Making all core DSOs IE-free is a worthwhile but orthogonal problem.

Cheers,
Carlos.
Alexandre Oliva June 5, 2015, 4:23 a.m. UTC | #8
On Jun  4, 2015, "Carlos O'Donell" <carlos@redhat.com> wrote:

> I agree with Siddhesh and Torvald, it's not a good enough solution.

Again, good enough for what?

It is undisputably enough to fix the performance regression that in
certain cases introduced new deadlocks to the pile of other possible
deadlocks that variants of the testcase could exercise.  It fixes a
small problem, and it's a trivial patch.

Sure, it doesn't fix a much larger preexisting problem, that's being
misrepresented as a TLS issue, but that is actually a far more pervasive
dynamic loader problem.  I have no interest or time in tackling that.

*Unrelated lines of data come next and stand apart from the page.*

(* ===== verification/StackTrace.v ===== *)
(** * StackTrace (stack_trace.hpp, stack_trace.cpp): capture and symbolization

    An address is a 64-bit number.  The two host functions, [capture_addresses] and [describe_address], are the interface
    [TraceHost]; the POSIX ones use [backtrace], [dladdr] and [__cxa_demangle], the Windows ones [CaptureStackBackTrace] and
    [SymFromAddr], all parameters.  [stack] is what there is to walk, the frame of [capture_addresses] first. *)

From S2P Require Import Prelude Charconv Posix StringBuilder.
Open Scope nat_scope.

Class TraceHost := {
  capture_addresses : nat -> nat -> list Z;
  describe_address : Z -> text
}.

Record stack_trace := StackTrace { addresses_ : list Z }.
Record Frame := MkFrame { address : Z; description : text }.

Definition default_max_frames : nat := 64.
Definition hard_limit : nat := 1024.

Definition size (t : stack_trace) : nat := length (addresses_ t).
Definition empty (t : stack_trace) : bool := bool_decide (addresses_ t = []).

(** ** What both hosts share *)

Definition append_address (out : builder) (a : Z) : builder :=
  let out := append_text out ($"0x") in
  match to_chars 18 16 a with Some t => append_text out t | None => out end.

Definition address_only (a : Z) : text := (str_move (append_address empty_builder a)).1.

Section trace.
Context {host : TraceHost}.

Definition capture (skip max_frames : nat) : stack_trace :=
  if max_frames =? 0 then StackTrace []
  else StackTrace (capture_addresses (Nat.min skip hard_limit) (Nat.min max_frames hard_limit)).

Definition symbolize (t : stack_trace) : list Frame := map (fun a => MkFrame a (describe_address a)) (addresses_ t).

Fixpoint to_string_loop (out : builder) (index : nat) (fs : list Frame) : builder :=
  match fs with
  | [] => out
  | f :: fs =>
      let out := append_char (append_text (append_char (append_int (append_char out "#") (Z.of_nat index)) " ") (description f)) "010" in
      to_string_loop out (S index) fs
  end.

Definition to_string (t : stack_trace) : text := (str_move (to_string_loop empty_builder 0 (symbolize t))).1.

End trace.

(** ** POSIX *)

Module PosixTrace.
Section posix.
Context (backtrace : nat -> list Z) (dladdr : Z -> option (option text)) (demangle : text -> option text).

Definition capture_addresses (skip max_frames : nat) : list Z :=
  let wanted := max_frames + skip + 1 in
  let raw := backtrace wanted in
  let collected := length raw in
  let drop_ := Nat.min collected (skip + 1) in
  let keep := Nat.min (collected - drop_) max_frames in
  take keep (drop drop_ raw).

Definition describe_address (a : Z) : text :=
  match dladdr a with
  | Some (Some sname) =>
      let name := match demangle sname with Some d => d | None => sname end in
      (str_move (append_text (append_char (append_address empty_builder a) " ") name)).1
  | _ => address_only a
  end.

Definition host : TraceHost := {| StackTrace.capture_addresses := capture_addresses; StackTrace.describe_address := describe_address |}.

(** What follows the address: the best name there is. *)
Definition name_of (a : Z) : text :=
  match dladdr a with
  | Some (Some sname) => " "%char :: match demangle sname with Some d => d | None => sname end
  | _ => []
  end.

End posix.
End PosixTrace.

(** ** Windows

    [initialized] is what the one call of [SymInitialize] returned; [SymFromAddr n a] is the name of the symbol, cut at [n] characters,
    and the displacement of [a] from it. *)

Module WindowsTrace.
Section windows.
Context (CaptureStackBackTrace : nat -> nat -> list Z) (initialized : bool) (SymFromAddr : nat -> Z -> option (text * Z)).

Definition symbols_initialized : bool := initialized.
Definition max_name_length : nat := 256.

Definition capture_addresses (skip max_frames : nat) : list Z := CaptureStackBackTrace (skip + 1) max_frames.

Definition describe_address (a : Z) : text :=
  if symbols_initialized then
    match SymFromAddr (max_name_length - 1) a with
    | None => address_only a
    | Some (name, displacement) =>
        (str_move (append_int (append_text (append_text (append_char (append_address empty_builder a) " ") (c_str name)) ($" + ")) displacement)).1
    end
  else address_only a.

Definition host : TraceHost := {| StackTrace.capture_addresses := capture_addresses; StackTrace.describe_address := describe_address |}.

Definition name_of (a : Z) : text :=
  if initialized then
    match SymFromAddr (max_name_length - 1) a with
    | Some (name, displacement) => " "%char :: c_str name ++ $" + " ++ digits 10 displacement
    | None => []
    end
  else [].

End windows.
End WindowsTrace.

(** ** What a host promises *)

Class TraceHostLaws `{TraceHost} (stack : list Z) (name_of : Z -> text) : Prop := {
  capture_addresses_spec skip max_frames : capture_addresses skip max_frames = take max_frames (drop (S skip) stack);
  describe_address_text a : (0 <= a < 2 ^ 64)%Z -> describe_address a = $"0x" ++ digits 16 a ++ name_of a
}.

Lemma append_address_text out a : (0 <= a < 2 ^ 64)%Z -> append_address out a = append_text out ($"0x" ++ digits 16 a).
Proof.
  intros Ha. destruct (hex_digits a Ha) as [_ Hl]. unfold append_address, to_chars. destruct (Z.ltb_spec a 0); [lia|].
  destruct (Nat.leb_spec (length (digits 16 a)) 18); [|lia]. unfold append_text. simpl. by rewrite <- app_assoc.
Qed.

Lemma address_only_text a : (0 <= a < 2 ^ 64)%Z -> address_only a = $"0x" ++ digits 16 a ++ [].
Proof. intros Ha. unfold address_only. rewrite append_address_text by done. simpl. by rewrite app_nil_r. Qed.

Lemma append_count out z : (0 <= z < 2 ^ 64)%Z -> append_int out z = append_text out (digits 10 z).
Proof.
  intros Hz. unfold append_int. destruct (to_chars_fits 24 z ltac:(lia) ltac:(lia)) as (t & -> & ->). by destruct (Z.ltb_spec z 0); [lia|].
Qed.

Lemma posix_trace_laws backtrace dladdr demangle stack :
  (forall n, backtrace n = take n stack) ->
  TraceHostLaws (H := PosixTrace.host backtrace dladdr demangle) stack (PosixTrace.name_of dladdr demangle).
Proof.
  intros Hb. split; simpl.
  - intros skip max_frames. unfold PosixTrace.capture_addresses. rewrite Hb, length_take. set (n := max_frames + skip + 1).
    destruct (decide (length stack <= S skip)).
    + rewrite !drop_ge by (rewrite ?length_take; lia). by rewrite !take_nil.
    + rewrite (Nat.min_r _ (skip + 1)) by lia. replace (skip + 1) with (S skip) by lia. rewrite skipn_firstn_comm, firstn_firstn.
      destruct (decide (length stack - S skip <= max_frames)); [|f_equal; lia]. rewrite !take_ge; [done|rewrite length_drop; lia..].
  - intros a Ha. unfold PosixTrace.describe_address, PosixTrace.name_of.
    destruct (dladdr a) as [[sname|]|]; [rewrite append_address_text by done; simpl; by rewrite <- app_assoc|by apply address_only_text..].
Qed.

Lemma windows_trace_laws CaptureStackBackTrace initialized SymFromAddr stack :
  (forall skip n, CaptureStackBackTrace skip n = take n (drop skip stack)) ->
  (forall n a name d, SymFromAddr n a = Some (name, d) -> 0 <= d < 2 ^ 64)%Z ->
  TraceHostLaws (H := WindowsTrace.host CaptureStackBackTrace initialized SymFromAddr) stack (WindowsTrace.name_of initialized SymFromAddr).
Proof.
  intros Hb Hs. split; simpl.
  - intros skip max_frames. unfold WindowsTrace.capture_addresses. rewrite Hb. do 2 f_equal. lia.
  - intros a Ha. unfold WindowsTrace.describe_address, WindowsTrace.name_of, WindowsTrace.symbols_initialized. destruct initialized; [|by apply address_only_text].
    destruct (SymFromAddr _ a) as [[name d]|] eqn:E; [|by apply address_only_text].
    rewrite append_count by (by eapply Hs). rewrite append_address_text by done. unfold append_text, append_char. simpl. by rewrite <- !app_assoc.
Qed.

(** ** What a trace holds and shows *)

Section walk.
Context {host : TraceHost} (stack : list Z) (name_of : Z -> text) {trace_laws : TraceHostLaws stack name_of}.

(** The trace is the stack from the caller-chosen frame on, the frame of [capture_addresses] left out, and
    cut at the limits. *)
Lemma capture_walks_the_stack skip max_frames :
  addresses_ (capture skip max_frames) = take (Nat.min max_frames hard_limit) (drop (S (Nat.min skip hard_limit)) stack).
Proof.
  unfold capture. destruct (Nat.eqb_spec max_frames 0) as [->|]; [done|]. apply capture_addresses_spec.
Qed.

(** Only that one frame is left out: unless the compiler inlines [capture_addresses], the frame of
    [capture] itself is the first of the trace. *)
Theorem capture_shows_itself in_capture_addresses in_capture callers :
  stack = in_capture_addresses :: in_capture :: callers -> head (addresses_ (capture 0 default_max_frames)) = Some in_capture.
Proof. intros E. by rewrite capture_walks_the_stack, E. Qed.

Definition frame_line (index : nat) (a : Z) : text :=
  $"#" ++ digits 10 (Z.of_nat index) ++ $" 0x" ++ digits 16 a ++ name_of a ++ ["010"%char].

Lemma to_string_loop_lines out index l :
  Forall (fun a => 0 <= a < 2 ^ 64)%Z l -> (Z.of_nat (index + length l) < 2 ^ 64)%Z ->
  buffer_ (to_string_loop out index (map (fun a => MkFrame a (describe_address a)) l)) =
    buffer_ out ++ concat (imap (fun i a => frame_line (index + i) a) l).
Proof.
  intros Hl. revert out index. induction Hl as [|a l Ha Hl IH]; intros out index Hi; simpl in *; [by rewrite app_nil_r|].
  rewrite IH by lia. rewrite append_count by lia. unfold append_char, append_text. simpl.
  rewrite describe_address_text by done. unfold frame_line at 2. rewrite Nat.add_0_r, <- !app_assoc. simpl. rewrite <- !app_assoc.
  rewrite (imap_ext _ (fun i a => frame_line (index + S i) a) l) by (intros i x _; simpl; f_equal; lia). done.
Qed.

(** A rendered trace shows the stack.  On either platform the text has one line per frame, numbered from 0, of the form
    [#index 0xaddress name]: those of the stack from the frame after [skip] others on, at most [max_frames] of them (both cut at
    1024), with the best name the platform knows; and the hexadecimal number of each line stands for its address. *)
Theorem rendered_trace_shows_the_stack skip max_frames :
  Forall (fun a => 0 <= a < 2 ^ 64)%Z stack ->
  let shown := take (Nat.min max_frames hard_limit) (drop (S (Nat.min skip hard_limit)) stack) in
  to_string (capture skip max_frames) = concat (imap frame_line shown) /\ Forall (fun a => base_value 16 (digits 16 a) = a) shown.
Proof.
  intros Ha. cbv zeta. rewrite <- (capture_walks_the_stack skip max_frames).
  assert (Forall (fun a => 0 <= a < 2 ^ 64)%Z (addresses_ (capture skip max_frames))) as Hs.
  { rewrite capture_walks_the_stack. by apply Forall_take, Forall_drop. }
  assert (length (addresses_ (capture skip max_frames)) <= hard_limit) as Hlen by (rewrite capture_walks_the_stack, length_take; lia).
  split.
  - apply (to_string_loop_lines empty_builder 0 _ Hs). simpl. unfold hard_limit in Hlen. lia.
  - eapply Forall_impl; [exact Hs|]. intros a Hx. by apply hex_digits.
Qed.

End walk.

(** A stack of four frames, the third of which has a name that demangles. *)
Definition demo_stack : list Z := [0x10; 0x20; 0x7ffff7a0; 0xdeadbeef]%Z.
Definition names (a : Z) : option (option text) := if (a =? 0x7ffff7a0)%Z then Some (Some ($"_Z3foov")) else Some None.
Definition plain_name (t : text) : option text := if decide (t = $"_Z3foov") then Some ($"foo()") else None.
Definition symbols (n : nat) (a : Z) : option (text * Z) := if (a =? 0x7ffff7a0)%Z then Some (take n ($"foo"), 16%Z) else None.

Lemma rendered_trace_shows_the_stack_witness :
  to_string (host := PosixTrace.host (fun n => take n demo_stack) names plain_name)
    (capture (host := PosixTrace.host (fun n => take n demo_stack) names plain_name) 1 64) =
    $"#0 0x7ffff7a0 foo()" ++ "010"%char :: $"#1 0xdeadbeef" ++ ["010"%char] /\
  to_string (host := WindowsTrace.host (fun skip n => take n (drop skip demo_stack)) true symbols)
    (capture (host := WindowsTrace.host (fun skip n => take n (drop skip demo_stack)) true symbols) 0 2) =
    $"#0 0x20" ++ "010"%char :: $"#1 0x7ffff7a0 foo + 16" ++ ["010"%char].
Proof.
  assert (Forall (fun a => 0 <= a < 2 ^ 64)%Z demo_stack) as Ha by (repeat constructor; by vm_compute). split.
  - destruct (rendered_trace_shows_the_stack demo_stack _ (trace_laws := posix_trace_laws _ names plain_name demo_stack (fun _ => eq_refl)) 1 64 Ha) as [-> _].
    by vm_compute.
  - assert (forall n a name d, symbols n a = Some (name, d) -> 0 <= d < 2 ^ 64)%Z as Hs by (unfold symbols; intros; case_match; by simplify_eq).
    destruct (rendered_trace_shows_the_stack demo_stack _ (trace_laws := windows_trace_laws _ true symbols demo_stack (fun _ _ => eq_refl) Hs) 0 2 Ha) as [-> _].
    by vm_compute.
Defined.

Sure, if you guys want to leave the regression unfixed until someone
figures out some way to fix a larger but mostly unrelated problem, it's
your choice.

But if this larger fix does not contain the very change I'm proposing,
tls_get_addr on variables assigned static TLS will remain much slower
than needed, because there's absolutely no need to take a lock when it
is already decided whether the module should use static or dynamic TLS.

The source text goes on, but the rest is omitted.